As a first step towards carrying out longitudinal analyses of gross change, and to simplify the specification of cross-sectional analyses which need to be carried out over multiple waves, a short longitudinal file was created using the SPSS MERGE FILES procedure. Source files for this procedure were the short working files constructed for each wave, which retained only between 85 and 135 relevant variables from the responding persons (Rperson) file for the corresponding wave. These single-wave working files were merged with a master file for all waves supplied as part of the Wave 6 data release, with individual respondent records sorted and matched on the cross-wave identifier which is included among the unit record variables for each wave. This operation was based on the syntax set out at page 25 of the 2008 HILDA Manual for creating an unbalanced wide longitudinal file.
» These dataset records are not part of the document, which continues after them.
(** ** The token dependency in front of a handler *)

(** The dependency reads the store; the user it returns is a row of the
    store. *)
Lemma get_user_from_token_reads
    (jwt_decode : string -> jwt_error + list (string * pyval))
    (int_of_str : string -> option Z) (token : string) (s : Session) :
  (exists e, get_user_from_token jwt_decode int_of_str token s = (inl e, s)
             /\ (status_of e = 401 \/ status_of e = 500))
  \/ (exists P, get_user_from_token jwt_decode int_of_str token s = (inr P, s)
                /\ In P (users (pending s))).
Proof.
  unfold get_user_from_token.
  destruct (jwt_decode token) as [err|payload];
    [left; eexists; split; [reflexivity|now left]|].
  destruct (py_int int_of_str (dict_get payload "sub")) as [uid|];
    [|left; eexists; split; [reflexivity|now left]].
  session_unfold.
  destruct (get_user (pending s) uid) as [P|] eqn:G.
  - right. exists P. split; [reflexivity|].
    unfold get_user in G. apply find_some in G. tauto.
  - left. destruct (in_int64 uid); eexists; split;
      try reflexivity; [now left|now right].
Qed.

Lemma authenticated_run {A}
    (jwt_decode : string -> jwt_error + list (string * pyval))
    (int_of_str : string -> option Z) (token : string)
    (handler : User.t -> M A) (d : Db) :
  (exists e, run (authenticated jwt_decode int_of_str token handler) d
             = (inl e, d) /\ (status_of e = 401 \/ status_of e = 500))
  \/ (exists P, In P (users d)
                /\ run (authenticated jwt_decode int_of_str token handler) d
                   = run (handler P) d).
Proof.
  unfold authenticated, run, bind.
  destruct (get_user_from_token_reads jwt_decode int_of_str token
              (mkSession d d)) as [[e [-> He]]|[P [-> HP]]].
  - left. exists e. split; [reflexivity|exact He].
  - right. exists P. split; [exact HP|reflexivity].
Qed.

(** ** What a request does to the store *)

(** Each route that writes makes one [change] on behalf of its principal,
    or none. *)
Lemma post_categories_change (payload : CategoryIn.t) (P : User.t) (d : Db) :
  change (User.id P) d (snd (run (post_categories payload P) d)).
Proof.
  unfold post_categories, with_CategoryIn.
  destruct (CategoryIn.valid payload) eqn:V; [|apply change_nothing].
  rewrite create_category_run. simpl.
  apply change_post_category. now destruct payload.
Qed.

Lemma put_categories_change (cid : Z) (payload : CategoryIn.t) (P : User.t)
    (d : Db) :
  change (User.id P) d (snd (run (put_categories cid payload P) d)).
Proof.
  unfold put_categories, with_CategoryIn.
  destruct (CategoryIn.valid payload) eqn:V; [|apply change_nothing].
  rewrite update_category_run.
  destruct (get_category d cid) as [c|] eqn:G; [|apply change_nothing].
  destruct (Category.owner_id c =? User.id P) eqn:O; [|apply change_nothing].
  apply Z.eqb_eq in O. simpl.
  destruct (get_category_some _ _ _ G) as [_ Hid].
  rewrite O. apply change_put_category.
  - now rewrite Hid.
  - exact O.
  - now destruct payload.
Qed.

Lemma delete_category_change (cid : Z) (P : User.t) (d : Db) :
  change (User.id P) d (snd (run (delete_category cid P) d)).
Proof.
  rewrite delete_category_run.
  destruct (get_category d cid) as [c|] eqn:G; [|apply change_nothing].
  destruct (Category.owner_id c =? User.id P) eqn:O; [|apply change_nothing].
  apply Z.eqb_eq in O. simpl.
  destruct (get_category_some _ _ _ G) as [_ Hid].
  apply change_delete_category; [now rewrite Hid|exact O].
Qed.

Lemma post_transactions_change (payload : TxIn.t) (P : User.t) (d : Db) :
  change (User.id P) d (snd (run (post_transactions payload P) d)).
Proof.
  unfold post_transactions, with_TxIn.
  destruct (TxIn.valid payload) eqn:V;
    [|destruct (negb _ && negb _); apply change_nothing].
  destruct (run (create_transaction payload P) d) as [[e|out] d'] eqn:R.
  - apply create_transaction_inl in R. destruct R as [_ ->].
    apply change_nothing.
  - apply create_transaction_inr in R. destruct R as [-> [_ [_ C]]].
    simpl. now apply change_post_transaction.
Qed.

Lemma put_transactions_change (tx_id : Z) (payload : TxIn.t) (P : User.t)
    (d : Db) :
  change (User.id P) d (snd (run (put_transactions tx_id payload P) d)).
Proof.
  unfold put_transactions, with_TxIn.
  destruct (TxIn.valid payload) eqn:V;
    [|destruct (negb _ && negb _); apply change_nothing].
  destruct (run (update_transaction tx_id payload P) d) as [[e|out] d']
    eqn:R.
  - apply update_transaction_inl in R. destruct R as [_ ->].
    apply change_nothing.
  - apply update_transaction_inr in R.
    destruct R as [tx [G [O [-> [_ [_ C]]]]]].
    destruct (get_transaction_some _ _ _ G) as [_ Hid]. subst tx_id.
    simpl. now apply change_put_transaction.
Qed.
The resulting file contains the relevant variables for each year in which the respondent was interviewed, or returned the SCQ, depending on the variable. The order in which variables are entered consists of the full set of selected variables for each year, followed by the full set for the next. Responses on an individual variable in different years can be distinguished by the unique identifying character for each wave which begins the variable title.
The resulting file was then checked for accuracy of cross-wave respondent match by drawing a small random sample of respondents and visually comparing their recorded responses over all waves on two variables, Sex (_hgsex) and Age at last birthday before the date of interview (_hhiage). This check was backed up by taking two subsets of Wave 1 respondents, those who gave their sex in that year as male and those who gave their age as 25, and running frequency counts on their response to the same question in each subsequent year. All cases matched perfectly across all waves on Sex, while the mean age advanced by 1 year for each successive wave with a range not exceeding 0.2 years, a variance which is explainable by differences in the time of year at which the respondent was interviewed in adjacent waves.